—Vuestra venganza no puede ser más innoble, Gaynor —dijo Corum.
—Y el destino al que me enviasteis fue de lo más innoble, Corum. Además, no presumo de nobleza de espíritu. Eso es algo reservado a vos, ¿no?
Gaynor se dio la vuelta y empezó a alejarse de ellos caminando a grandes zancadas.
—Dejaré aquí a los perros —dijo—. Estoy seguro de que apreciaréis su compañía.

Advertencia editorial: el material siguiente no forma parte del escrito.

(** ** Runs of it *)

Section example.
Let at_ (n : N) : Now := {| now_at := Duration.from_micros n; observed_us := n; wall_us := n |}.
Let id (n : N) : RequestId := {| asker := AskerReducer; request_number := n |}.
Let trace (n : N) : TraceId := {| trace_number := n |}.
Let ask (n : N) (query : Query) : Step :=
  StepInput (InputEntry (own (ItemQuery (id n) query) (trace n) n) SourceOther) (at_ n).
Let request : Request := {| generation := 0; number := 1 |}.
Let committed (message : OutpostToCore) : Change := {|
  result := Some message; report := None; follow := None; change_foreground := None; dialog := None;
  change_value_from_selection := None; change_focus_path := None; change_element := None;
  owed_done := None; change_caret_read := None; change_watch := None; drop_system_caret := false;
  absorb := None; clear_redirect := false; change_states := None; change_gap := [];
  noted_caret := None; replaced := None; change_texts := []; change_found := None |}.

(** Five queries: the first answered by its program, the second by its program's
    end, the third withdrawn, the fourth abandoned at its deadline, and the
    last in flight. *)
Definition example_steps : list Step :=
  [ask 1 FocusNow_; ask 2 (DumpTree false); ask 3 (DumpTree true); ask 4 (DumpTree true); ask 5 FocusNow_;
   StepInput (Commit request (committed (reply (id 1) (trace 1) Gone))) (at_ 6);
   StepInput (Finished request true false None) (at_ 7);
   StepInput (Cancel (id 3)) (at_ 8);
   StepInput (Finished {| generation := 0; number := 2 |} false false None) (at_ 9);
   StepTick (at_ 100000000)].
(** ** What is held *)

(** The held audio from [from] on, with the marks in their places. *)
Fixpoint weave (f : PcmFormat) (held : list Z) (from : nat) (marks : list (nat * IndexMark)) :
    list Sample :=
  match marks with
  | [] => SAudio f <$> drop from held
  | (at_, m) :: marks =>
      (SAudio f <$> take (at_ - from) (drop from held)) ++ SMark m :: weave f held at_ marks
  end.

Fixpoint marks_between (lo hi : nat) (marks : list (nat * IndexMark)) : Prop :=
  match marks with
  | [] => lo <= hi
  | (at_, _) :: marks => lo <= at_ /\ marks_between at_ hi marks
  end.

Definition held_flat (self : Trimmer) : list Sample :=
  match held_format self with
  | Some f => weave f (held self) 0 (held_marks self)
  | None => []
  end.

(** Nothing is held in no format; what is held is quiet, has its marks in
    order within it, and is within the bound. *)
Definition trim_wf (self : Trimmer) : Prop :=
  match held_format self with
  | None => held self = [] /\ held_marks self = []
  | Some _ => held self <> [] /\ marks_between 0 (length (held self)) (held_marks self) /\
      quiet (held self) = true /\ trim_started self = true
  end.

Lemma marks_between_le lo hi marks : marks_between lo hi marks -> lo <= hi.
Proof. revert lo. induction marks as [|[at_ m] marks IH]; simpl; [done|]. intros lo [? ?%IH]. lia. Qed.

Lemma marks_between_more lo hi hi' marks :
  marks_between lo hi marks -> hi <= hi' -> marks_between lo hi' marks.
Proof.
  revert lo. induction marks as [|[at_ m] marks IH]; simpl; [lia|]. intros lo [? ?] ?. eauto.
Qed.
(** The end of [SourceState::mix_into]: where the frames went. *)
Definition add_segment (start written taken : N) (segs : list MixSegment) : list MixSegment :=
  match last segs with
  | Some seg =>
      if (mix_start seg +|64| seg_len seg =? written) && (source_start seg +|64| seg_len seg =? start)
      then take (length segs - 1) segs ++
           [{| source_start := source_start seg; mix_start := mix_start seg;
               seg_len := seg_len seg +|64| taken |}]
      else segs ++ [{| source_start := start; mix_start := written; seg_len := taken |}]
  | None => [{| source_start := start; mix_start := written; seg_len := taken |}]
  end.

(** [SourceState::mix_into]. *)
Definition mix_into (count written : N) (s : SourceState) (mix : list f32) : SourceState * list f32 :=
  if mixable written s =? 0 then (s, mix)
  else
    let s := set_pauses (s_paused s) false s in
    let taken := N.min (unmixed s) count in
    let s := start_voices written taken s in
    let mix := mix_voices written s mix in
    if taken =? 0 then (s, mix)
    else
      let offset := sample_index (mixed_end s) s in
      let samples := N.min U64_MAX (taken * s_channels s) in
      let end_ := N.min (offset +|64| samples) (N.of_nat (length (data s))) in
      let from := N.min offset end_ in
      let own := take (N.to_nat (end_ - from)) (drop (N.to_nat from) (data s)) in
      let mix := zip_add (fun y => y) mix own in
      (set_audio (data s) (data_start s) (write_end s) (mixed_end s +|64| taken)
         (add_segment (mixed_end s) written taken (segments s)) s, mix).

(** ** Pausing and the device's clock *)

(** [SourceState::set_paused]. *)
Definition pause_source (paused : bool) (s : SourceState) :=
  set_pauses paused (s_paused s && negb paused) s.

(** [SourceState::mid_utterance]. *)
Definition mid_utterance (s : SourceState) : bool :=
  if s_paused s || resumed s then false
  else existsb (fun t => (t_start t <? mixed_end s) && (t_writing t || (0 <? unmixed s))) (tracked s).

(** [SourceState::awaits_clock]. *)
Definition awaits_clock (s : SourceState) : bool :=
  match awaiting_clock s with [] => false | _ => true end.

(** The loop of [SourceState::heard_by_clock]: it moves on or takes one out. *)
Fixpoint heard_from (fuel index source : nat) (clock : N) (l : list (UtteranceId * TraceId * N))
    (out : list Outbound) (sent : bool) : list (UtteranceId * TraceId * N) * list Outbound * bool :=
  match fuel with
  | O => (l, out, sent)
  | S fuel =>
      match l !! index with
      | None => (l, out, sent)
      | Some (u, trace, mix) =>
          if (clock <=? mix) || ring_full out then heard_from fuel (S index) source clock l out sent
          else heard_from fuel index source clock (swap_remove index l)
                 (ring_push (OutEvent source (PlayHeard u trace)) out) true
      end
  end.

(** [SourceState::heard_by_clock]; the duration each report carries is computed
    in floating point and left out. *)
Definition heard_by_clock (source : nat) (clock : N) (s : SourceState) (out : list Outbound) :
    SourceState * list Outbound * bool :=
  let '(l, out, sent) := heard_from (length (awaiting_clock s)) 0 source clock (awaiting_clock s) out false in
  (set_clock l s, out, sent).

(** [SourceState::forget_clock]. *)
Definition forget_clock (s : SourceState) := set_clock [] s.
Lemma ends_last_append es p :
  ends_last es -> (p_utterance p ∈ end_ids es -> made_at_once (p_kind p) = true) ->
  ends_last (es ++ [p]).
Proof.
  induction es as [|q es IH]; simpl; [intros _ _; split; [by intros _ q ?%elem_of_nil|done]|].
  intros [Hq Hes] Hp. split.
  - intros Hk x [Hx|Hx%list_elem_of_singleton]%elem_of_app Hu; [by apply Hq|].
    subst x. apply Hp. apply elem_of_end_ids. exists q. split_and!; [by left|done..].
  - apply IH; [done|]. intros (x & Hx & ?)%elem_of_end_ids. apply Hp, elem_of_end_ids.
    exists x. split; [by right|done].
Qed.

Lemma ends_last_made es es' :
  Forall (fun p => made_at_once (p_kind p) = true) es -> ends_last es' -> ends_last (es ++ es').
Proof.
  induction 1 as [|p es Hp _ IH]; simpl; [done|]. intros Hes. split; [|auto].
  intros Hk. by rewrite Hk in Hp.
Qed.

(** Events taken out, and moved. *)
Lemma ends_last_omap (f : Pending -> option Pending) es :
  (forall p q, f p = Some q -> p_utterance q = p_utterance p /\ p_kind q = p_kind p) ->
  ends_last es -> ends_last (omap f es).
Proof.
  intros Hf. induction es as [|p es IH]; csimpl; [done|]. intros [Hp Hes].
  destruct (f p) as [q|] eqn:Hq; csimpl; [|auto]. destruct (Hf _ _ Hq) as [Hu Hk].
  split; [|auto]. rewrite Hk Hu. intros Hend x (y & Hy & Hx)%list_elem_of_omap Hxu.
  destruct (Hf _ _ Hx) as [Hu' ->]. apply Hp; [done..|congruence].
Qed.

Lemma ends_last_filter (f : Pending -> bool) es : ends_last es -> ends_last (List.filter f es).
Proof.
  induction es as [|p es IH]; simpl; [done|]. intros [Hp Hes]. destruct (f p); simpl; [|auto].
  split; [|auto]. intros Hk q [Hq _]%list_elem_of_In%filter_In. apply list_elem_of_In in Hq. by apply Hp.
Qed.

(** ** The order kept *)

(** [R] were registered; [g] is the cancel generation read last. *)
Record manners (R : list Registered) (g : N) (T : list Tracked) (P : list Pending) (V : list Voice) : Prop := {
  m_current : forall t, t ∈ T -> (g <= t_generation t)%N;
  m_reg : forall t, t ∈ T -> (t_utterance t, None) ∈ R \/ (t_utterance t, Some (t_generation t)) ∈ R;
  m_done : forall p, p ∈ P -> p_kind p = KindEnded EndCompleted -> (p_utterance p, None) ∈ R;
  m_live : forall p, p ∈ P -> made_at_once (p_kind p) = false -> p_utterance p ∈ tracked_ids T;
  m_last : ends_last P;
  m_sound : forall v u, v ∈ V -> v_ends v = true -> v_utterance v = Some u ->
    (u, None) ∈ R /\ forall p, p ∈ P -> p_utterance p = u -> made_at_once (p_kind p) = true;
}.

(** The books, the limits and the order of one source. *)
Record kept (R : list Registered) (E : list UtteranceId) (s : SourceState) : Prop := {
  k_ledger : ledger R.*1 E s;
  k_bounded : bounded s;
  k_manners : manners R (s_generation s) (tracked s) (events s) (voices s);
}.

Lemma manners_voices R g T P V V' : manners R g T P V -> same_voices V V' -> manners R g T P V'.
Proof.
  intros [A B C D F G] HV. split; try done. intros v u Hin Hends Hu.
  destruct (HV v Hin) as (v0 & Hin0 & He0 & Hu0). apply (G v0); congruence.
Qed.

Lemma manners_more R R' g T P V : manners R g T P V -> manners (R ++ R') g T P V.
Proof.
  intros [A B C D F G]. split; try done.
  - intros t Ht. destruct (B t Ht); [left|right]; apply elem_of_app; by left.
  - intros p Hp Hk. apply elem_of_app. left. by apply C.
  - intros v u Hin Hends Hu. destruct (G v u Hin Hends Hu). split; [|done]. apply elem_of_app. by left.
Qed.

(** Tracked utterances changed, each with the utterance and generation of one
    before, and every utterance with a live event kept. *)
Lemma manners_tracked R g T T' P V :
  manners R g T P V ->
  (forall t', t' ∈ T' -> exists t, t ∈ T /\ t_utterance t = t_utterance t' /\ t_generation t = t_generation t') ->
  (forall p, p ∈ P -> made_at_once (p_kind p) = false -> p_utterance p ∈ tracked_ids T ->
     p_utterance p ∈ tracked_ids T') ->
  manners R g T' P V.
Proof.
  intros [A B C D F G] HT HP. split; try done.
  - intros t' Ht'. destruct (HT t' Ht') as (t & Ht & _ & <-). by apply A.
  - intros t' Ht'. destruct (HT t' Ht') as (t & Ht & <- & <-). by apply B.
  - intros p Hp Hm. apply HP; auto.
Qed.

(** An event more: of one being written, last; or an ending made at once. *)
Lemma manners_append R g T P V p :
  manners R g T P V -> made_at_once (p_kind p) = false -> p_utterance p ∈ tracked_ids T ->
  p_utterance p ∉ end_ids P ->
  (forall v, v ∈ V -> v_ends v = true -> v_utterance v <> Some (p_utterance p)) ->
  manners R g T (P ++ [p]) V.
Proof.
  intros [A B C D F G] Hm Hin Hend HV. split; try done.
  - intros q [Hq|Hq%list_elem_of_singleton]%elem_of_app; [by apply C|]. subst. intros Hk. by rewrite Hk in Hm.
  - intros q [Hq|Hq%list_elem_of_singleton]%elem_of_app; [by apply D|]. by subst.
  - by apply ends_last_append.
  - intros v u Hv Hends Hu. destruct (G v u Hv Hends Hu) as [? Hq]. split; [done|].
    intros q [Hin'|Hin'%list_elem_of_singleton]%elem_of_app Hqu; [by apply Hq|]. subst.
    by destruct (HV v Hv Hends).
Qed.

Lemma manners_made R g T P V p :
  manners R g T P V -> made_at_once (p_kind p) = true ->
  (p_kind p = KindEnded EndCompleted -> (p_utterance p, None) ∈ R) ->
  manners R g T (p :: P) V.
Proof.
  intros [A B C D F G] Hm Hc. split; try done.
  - intros q [->|Hq]%elem_of_cons; [done|by apply C].
  - intros q [->|Hq]%elem_of_cons; [congruence|by apply D].
  - apply (ends_last_made [p]); [by constructor|done].
  - intros v u Hv Hends Hu. destruct (G v u Hv Hends Hu) as [? Hq]. split; [done|].
    intros q [->|Hin]%elem_of_cons; [done|by apply Hq].
Qed.

(** Events taken out or moved, whose utterances stay tracked. *)
Lemma manners_events R g T P V (f : Pending -> option Pending) :
  (forall p q, f p = Some q -> p_utterance q = p_utterance p /\ p_kind q = p_kind p) ->
  manners R g T P V -> manners R g T (omap f P) V.
Proof.
  intros Hf [A B C D F G]. split; try done.
  - intros q (p & Hp & Hq)%list_elem_of_omap. destruct (Hf _ _ Hq) as [-> ->]. by apply C.
  - intros q (p & Hp & Hq)%list_elem_of_omap. destruct (Hf _ _ Hq) as [-> ->]. by apply D.
  - by apply ends_last_omap.
  - intros v u Hv Hends Hu. destruct (G v u Hv Hends Hu) as [? Hm]. split; [done|].
    intros q (p & Hp & Hq)%list_elem_of_omap. destruct (Hf _ _ Hq) as [-> ->]. by apply Hm.
Qed.

Lemma filter_omap {A} (f : A -> bool) l :
  List.filter f l = omap (fun x => if f x then Some x else None) l.
Proof. induction l as [|x l IH]; csimpl; [done|]. rewrite IH. by destruct (f x). Qed.

Lemma manners_filter R g T P V (f : Pending -> bool) :
  manners R g T P V -> manners R g T (List.filter f P) V.
Proof.
  rewrite filter_omap. apply manners_events. intros p q. by destruct (f p); intros [= <-].
Qed.

Lemma writing_facts R E s u t :
  kept R E s -> writing u s = Some t ->
  t ∈ tracked s /\ t_utterance t = u /\ u ∈ tracked_ids (tracked s) /\ u ∉ end_ids (events s) /\
  forall v, v ∈ voices s -> v_ends v = true -> v_utterance v <> Some u.
Proof.
  intros [Hb _ _] (Ht & <- & Hw)%writing_spec. split_and!; [done..|by apply list_elem_of_fmap_2| |].
  - intros Hx. destruct (bk_end _ _ _ _ _ Hb _ Hx) as (t' & Ht' & Hid & Hw').
    rewrite (tracked_unique _ _ _ _ _ t t' Hb) in Hw; congruence.
  - intros v Hv Hends Hu. destruct (bk_voice _ _ _ _ _ Hb v _ Hv Hends Hu) as (_ & _ & Hw').
    by rewrite (Hw' t Ht eq_refl) in Hw.
Qed.

Lemma manners_update R g T P V u f :
  manners R g T P V -> (forall t, t_utterance (f t) = t_utterance t /\ t_generation (f t) = t_generation t) ->
  manners R g (update_writing u f T) P V.
Proof.
  intros Hm Hf. apply (manners_tracked _ _ T); [done| |].
  - intros t' [Ht|(t & Ht & _ & ->)]%elem_of_update_writing; [by exists t'|]. exists t. destruct (Hf t). auto.
  - intros p _ _. rewrite update_writing_ids; [done|]. apply Hf.
Qed.

Lemma manners_end_failed R E t rest k s :
  kept R E s -> tracked s ≡ₚ t :: rest -> made_at_once k = true -> k <> KindEnded EndCompleted ->
  let s' := end_failed t rest k s in
  manners R (s_generation s') (tracked s') (events s') (voices s').
Proof.
  intros [_ _ Hm] HT Hk Hc. cbv zeta.
  assert (s_generation (end_failed t rest k s) = s_generation s /\ tracked (end_failed t rest k s) = rest /\
    events (end_failed t rest k s) = end_event (fun _ => k) t ::
      List.filter (fun p => negb (bool_decide (p_utterance p = t_utterance t))) (events s) /\
    voices (end_failed t rest k s) = voices (retire_voices (fun v =>
      bool_decide (v_utterance v = Some (t_utterance t))) s)) as (-> & -> & -> & ->).
  { unfold end_failed, truncate. by destruct (_ <? _)%N. }
  apply manners_made; [|done..].
  eapply manners_voices; [|apply same_voices_fmap; intros v; by destruct (_ && _)].
  apply (manners_tracked _ _ (tracked s)); [by apply manners_filter| |].
  - intros t' Ht'. exists t'. rewrite HT. split; [by right|done].
  - intros p [Hp Hne]%list_elem_of_In%filter_In _. unfold tracked_ids. rewrite HT fmap_cons.
    intros [Heq|?]%elem_of_cons; [|done]. by rewrite bool_decide_eq_true_2 in Hne.
Qed.
Lemma record_op_quiet i op s o :
  of_record op = true ->
  exists new, snd (source_op i op s o) = o ++ new /\ forall j, mine_of j new = [].
Proof.
  intros Hop.
  assert (exists new, o = o ++ new /\ forall j, mine_of j new = []) as Hnone.
  { exists []. by rewrite app_nil_r. }
  assert (forall r, (forall j, mine j r = false) ->
    exists new, ring_push r o = o ++ new /\ forall j, mine_of j new = []) as Hpush.
  { intros r Hr. destruct (ring_push_new r o) as (new & -> & [->| ->]); eexists; (split; [done|]); [done|].
    intros j. unfold mine_of. simpl. by rewrite Hr. }
  destruct op; simpl in *; try done.
  - unfold voice. by destruct (negb _); [apply Hpush|].
  - unfold play_to_end. by destruct (negb _); [apply Hpush|].
  - destruct (fail_at _ _ _) as [s' [r|]]; [by apply Hpush|done].
Qed.

Lemma quiet_op i op s s' o' a a' :
  of_record op = true -> sources a !! i = Some s -> source_op i op s (out a) = (s', o') ->
  op_proper op s -> sources a' = <[i:=s']> (sources a) -> out a' = o' ->
  quiet_advance (at_source i (op_regs op)) a a'.
Proof.
  intros Hrec Hs Hop Hp Hss Ho. destruct (advance_op _ _ _ _ _ _ _ Hs Hop Hp Hss Ho) as (new & HA & Hi).
  exists new. split; [done|]. destruct (record_op_quiet i op s (out a) Hrec) as (new' & Heq & Hq).
  rewrite Hop /= -Ho (av_out _ _ _ _ HA) in Heq. apply app_inv_head in Heq as <-. done.
Qed.

(** What a record registers. *)
Definition record_regs (r : LaneRecord) : list Registered :=
  match r with
  | RecRegister u _ g => [(u, Some g)]
  | RecPlayToEnd u _ _ => [(u, None)]
  | _ => []
  end.

(** What the lanes of source [i] still hold. *)
Definition lane_regs (i : nat) (ls : list LaneEnd) : list Registered :=
  concat ((fun l => if decide (lane_source l = i) then concat (record_regs <$> records l) else []) <$> ls).

(** The lanes but for their samples. *)
Definition lane_shape (ls : list LaneEnd) : list (nat * list LaneRecord * nat) :=
  (fun l => (lane_source l, records l, lane_capacity l)) <$> ls.

Lemma lane_regs_shape i ls ls' : lane_shape ls = lane_shape ls' -> lane_regs i ls = lane_regs i ls'.
Proof.
  unfold lane_shape, lane_regs. revert ls'. induction ls as [|l ls IH]; intros [|l' ls']; csimpl; try done.
  intros [= -> -> _ Heq]. by rewrite (IH _ Heq).
Qed.

Lemma admits_frames_less m n s : (n <= m)%N -> admits_frames m s = true -> admits_frames n s = true.
Proof.
  intros Hle. unfold admits_frames. rewrite !andb_true_iff. intros [Hr ?]. split; [|done].
  apply N.leb_le in Hr. apply N.leb_le. unfold saturating_add in *. lia.
Qed.

Lemma read_chunk_spec lane count a chunk a' :
  read_chunk lane count a = Some (chunk, a') ->
  N.of_nat (length chunk) = count /\ sources a' = sources a /\ out a' = out a /\ generation a' = generation a /\
  lane_shape (lanes a') = lane_shape (lanes a).
Proof.
  unfold read_chunk. destruct (lanes a !! lane) as [l|] eqn:Hl; [|done]. simpl.
  destruct (Mixer.samples l) as [ring|]; [|done]. simpl. destruct (_ <=? _)%N eqn:Hc; [|done].
  intros [= <- <-]. apply N.leb_le in Hc. split_and!; [rewrite length_take; lia|done..|].
  unfold lane_shape. simpl. rewrite list_fmap_insert. apply list_insert_id. by rewrite list_lookup_fmap Hl.
Qed.

Lemma quiet_advance_regs r r' a a' :
  (forall i, i < length (sources a) -> r i = r' i)%nat -> quiet_advance r a a' -> quiet_advance r' a a'.
Proof.
  intros Hr (n & [O K L S] & Q). exists n. split; [|done]. split; [done..|]. intros i s Hs.
  rewrite -Hr; [by apply S|by eapply lookup_lt_Some].
Qed.

Lemma quiet_trans_l r a b c : quiet_advance (fun _ => []) a b -> quiet_advance r b c -> quiet_advance r a c.
Proof. intros H1 H2. by apply (quiet_advance_regs (fun i => [] ++ r i)); [|eapply quiet_advance_trans]. Qed.

Lemma quiet_none source regs a a' :
  sources a !! source = None -> still_advance a a' -> quiet_advance (at_source source regs) a a'.
Proof.
  intros Hs%lookup_ge_None HA. eapply (quiet_advance_regs (fun _ => [])); [|by apply still_quiet].
  intros i Hi. unfold at_source. case_decide; [lia|done].
Qed.

Lemma discard_events a i s' :
  sources (discard a) !! i = Some s' -> exists s, sources a !! i = Some s /\ events s' = events s.
Proof.
  unfold discard, each_source. simpl. rewrite list_lookup_fmap. destruct (running a); simpl;
    rewrite ?list_lookup_fmap; destruct (sources a !! i) as [s|]; simpl; try done; intros [= <-];
    exists s; unfold rewind; by destruct (rewind_segments _ _ _).
Qed.

Lemma discard_lanes a : lanes (discard a) = lanes a.
Proof. unfold discard. by destruct (running a). Qed.

(** The operation a record asks for, but for a failure. *)
Lemma quiet_apply lane source record a q :
  admits source record a = true ->
  let '(a', _) := apply_record lane source record a q in
  quiet_advance (at_source source (record_regs record)) a a' /\
  lane_shape (lanes a') = lane_shape (lanes a).
Proof.
  unfold admits, apply_record. destruct (sources a !! source) as [s|] eqn:Hs; intros Had.
  2: { destruct record; try (by split; [apply quiet_none|]).
       destruct (read_chunk lane samples a) as [[chunk a']|] eqn:Hc; [|by split; [apply quiet_none|]].
       apply read_chunk_spec in Hc as (_ & ? & ? & _ & ?). split; [|done]. apply quiet_none; [done|].
       by apply still_idle. }
  destruct record.
  - split; [|done]. eapply (quiet_op source (OpRegister utterance trace generation)); [done|done|done|by split|done|done].
  - destruct (read_chunk lane samples a) as [[chunk a1]|] eqn:Hc.
    + apply read_chunk_spec in Hc as (Hlen & Hs1 & Ho1 & _ & ?). split; [|done].
      eapply (quiet_op source (OpFrames utterance frames chunk (format =? generation a)%N)); simpl;
        [done|done|done| |by rewrite Hs1|by rewrite Ho1]. split; [|done]. simpl. by rewrite Hlen.
    + split; [|done]. eapply (quiet_op source (OpFrames utterance frames [] false)); simpl; [done|done|done| |done|done].
      split; [|done]. simpl. eapply admits_frames_less; [|done]. simpl. lia.
  - split; [|done]. eapply (quiet_op source (OpMark utterance mark)); [done|done|done|by split|done|done].
  - destruct (voice _ _ _ _ _) as [s' o'] eqn:Hv. split; [|done].
    eapply (quiet_op source (OpVoice (Some utterance) v (nv_format v =? generation a)%N)); simpl;
      [done|done|done|split; [by apply andb_true_iff in Had as [_ ?]|done]|done|done].
  - destruct (voice _ _ _ _ _) as [s' o'] eqn:Hv. split; [|done].
    eapply (quiet_op source (OpVoice None v (nv_format v =? generation a)%N)); simpl;
      [done|done|done|split; [by apply andb_true_iff in Had as [_ ?]|done]|done|done].
  - destruct (play_to_end _ _ _ _ _ _) as [s' o'] eqn:Hv. split; [|done].
    eapply (quiet_op source (OpPlayToEnd utterance trace v (nv_format v =? generation a)%N)); simpl;
      [done|done|done| |done|done]. split; [|done]. simpl. apply andb_true_iff in Had as [[_ ->]%andb_true_iff ->]. done.
  - split; [|done]. eapply (quiet_op source (OpFinish utterance)); [done|done|done|by split|done|done].
  - destruct (sources (discard a) !! source) as [s2|] eqn:Hs2.
    2: { apply lookup_ge_None in Hs2. apply lookup_lt_Some in Hs.
         rewrite (av_len _ _ _ _ (proj1 (still_discard a))) in Hs2. lia. }
    destruct (discard_events _ _ _ Hs2) as (s0 & Hs0 & Hev). assert (s0 = s) as -> by congruence.
    destruct (fail_at utterance reason s2) as [s3 back] eqn:Hf.
    split; [|by destruct back; rewrite /= discard_lanes].
    eapply quiet_trans_l; [apply still_quiet, still_discard|].
    eapply (quiet_op source (OpFail utterance reason)); simpl; [done|done|by rewrite Hf| |by destruct back|by destruct back].
    split; [|done]. simpl. apply andb_true_iff in Had as [_ Had]. unfold admits_event in *. by rewrite Hev.
Qed.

Corum fue siguiendo con la mirada a Gaynor hasta que hubo llegado al primer círculo y montó sobre su caballo. El viento era como un gemido ahogado en la lejanía, un murmullo melancólico muy distante, como si deseara entrar en el recinto que creaban los siete anillos de piedra pero no pudiese hacerlo.
—Bien, hemos sacado un cierto provecho de este encuentro —dijo Corum con voz pensativa—. Craig Dôn es algo más que un lugar sagrado. Es un lugar de gran poder, quizá una abertura entre los Quince Planos o quizá incluso más que eso... Acertamos al decir que nos recordaba a Tanelorn, Jhary-a-Conel. Pero ¿cómo se forma la puerta? ¿Qué ritual la abre? Quizá el Gran Rey lo sepa.
—Cierto, Corum, como tú dices hemos sacado un cierto provecho de este encuentro —replicó Jhary—. Pero también hemos salido perjudicados de él. ¿Cómo nos las arreglaremos ahora para llegar hasta el Gran Rey? Escucha...
Y Corum aguzó el oído, y oyó los feroces ladridos de los temibles Sabuesos de Kerenos que se iban congregando alrededor del primer círculo de piedras. Si intentaban salir al galope del santuario que les ofrecía Craig Dôn, los perros caerían sobre ellos al instante.
Corum frunció el ceño, se estremeció y se envolvió en su capa de piel. Se acuclilló junto al altar mientras Jhary-a-Conel empezaba a ir y venir de un lado a otro y los caballos piafaban nerviosamente y pegaban las orejas al cráneo al oír los sonidos que indicaban la proximidad de los sabuesos. El atardecer fue cayendo sobre el lugar en el que se alzaban los siete círculos de piedras, y el frío pareció irse intensificando con él. Las propiedades de Craig Dôn quizá pudieran protegerles de los Fhoi Myore, pero no podían protegerles de aquel frío que helaba hasta la médula de los huesos y tampoco había nada con lo que pudieran encender una hoguera.
Llegó la noche. El viento cada vez hacía más ruido, pero no era capaz de ahogar el persistente y terrible ulular de los Sabuesos de Kerenos.
En el que el Príncipe Corum utiliza un Tesoro sólo para descubrir que carece de otros dos...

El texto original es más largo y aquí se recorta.